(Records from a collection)

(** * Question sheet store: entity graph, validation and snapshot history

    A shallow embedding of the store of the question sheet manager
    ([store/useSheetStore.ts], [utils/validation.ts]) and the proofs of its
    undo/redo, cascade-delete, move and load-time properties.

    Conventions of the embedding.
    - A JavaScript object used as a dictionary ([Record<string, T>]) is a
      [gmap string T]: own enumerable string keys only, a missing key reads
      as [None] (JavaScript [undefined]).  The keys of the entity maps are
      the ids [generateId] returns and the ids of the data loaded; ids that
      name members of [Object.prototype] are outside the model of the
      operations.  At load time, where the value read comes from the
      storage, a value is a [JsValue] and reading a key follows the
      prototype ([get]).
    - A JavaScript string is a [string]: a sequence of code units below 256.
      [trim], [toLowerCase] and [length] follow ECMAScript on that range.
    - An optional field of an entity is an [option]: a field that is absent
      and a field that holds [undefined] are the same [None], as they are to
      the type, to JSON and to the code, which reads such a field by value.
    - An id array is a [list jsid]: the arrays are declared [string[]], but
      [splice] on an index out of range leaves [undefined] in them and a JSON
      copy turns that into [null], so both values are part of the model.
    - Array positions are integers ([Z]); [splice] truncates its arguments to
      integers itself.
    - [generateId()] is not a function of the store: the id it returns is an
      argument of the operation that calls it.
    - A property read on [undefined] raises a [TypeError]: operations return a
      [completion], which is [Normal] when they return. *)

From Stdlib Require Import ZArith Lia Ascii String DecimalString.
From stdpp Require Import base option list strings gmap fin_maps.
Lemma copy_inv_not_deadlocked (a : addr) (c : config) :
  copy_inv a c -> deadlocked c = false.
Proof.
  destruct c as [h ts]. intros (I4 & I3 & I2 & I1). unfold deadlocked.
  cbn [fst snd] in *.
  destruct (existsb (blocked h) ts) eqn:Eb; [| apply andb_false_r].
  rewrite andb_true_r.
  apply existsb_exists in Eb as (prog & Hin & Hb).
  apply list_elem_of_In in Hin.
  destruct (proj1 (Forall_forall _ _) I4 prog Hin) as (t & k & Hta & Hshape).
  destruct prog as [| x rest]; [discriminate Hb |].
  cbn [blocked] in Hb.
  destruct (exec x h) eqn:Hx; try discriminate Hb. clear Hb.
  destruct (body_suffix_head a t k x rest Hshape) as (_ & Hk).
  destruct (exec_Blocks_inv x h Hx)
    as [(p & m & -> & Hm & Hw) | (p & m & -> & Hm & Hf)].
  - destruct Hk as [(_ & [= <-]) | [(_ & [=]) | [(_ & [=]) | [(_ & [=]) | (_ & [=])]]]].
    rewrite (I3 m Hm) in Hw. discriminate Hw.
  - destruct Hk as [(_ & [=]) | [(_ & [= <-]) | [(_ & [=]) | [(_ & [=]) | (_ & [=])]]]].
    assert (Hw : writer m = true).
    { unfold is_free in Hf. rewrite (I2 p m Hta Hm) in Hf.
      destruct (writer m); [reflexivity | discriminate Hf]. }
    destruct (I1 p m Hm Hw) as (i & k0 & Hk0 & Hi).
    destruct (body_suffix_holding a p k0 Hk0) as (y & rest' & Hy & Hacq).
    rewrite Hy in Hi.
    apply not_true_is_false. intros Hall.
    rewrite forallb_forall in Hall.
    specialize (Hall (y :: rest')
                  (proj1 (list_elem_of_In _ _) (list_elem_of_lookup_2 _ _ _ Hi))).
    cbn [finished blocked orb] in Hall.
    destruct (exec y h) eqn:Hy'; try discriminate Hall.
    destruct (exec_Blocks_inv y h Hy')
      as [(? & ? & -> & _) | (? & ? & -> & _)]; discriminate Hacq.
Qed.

(WHAT YOU ARE ASKED TO DO): Say how many lines above hold "model", and nothing else.

(RESULT BELOW): 2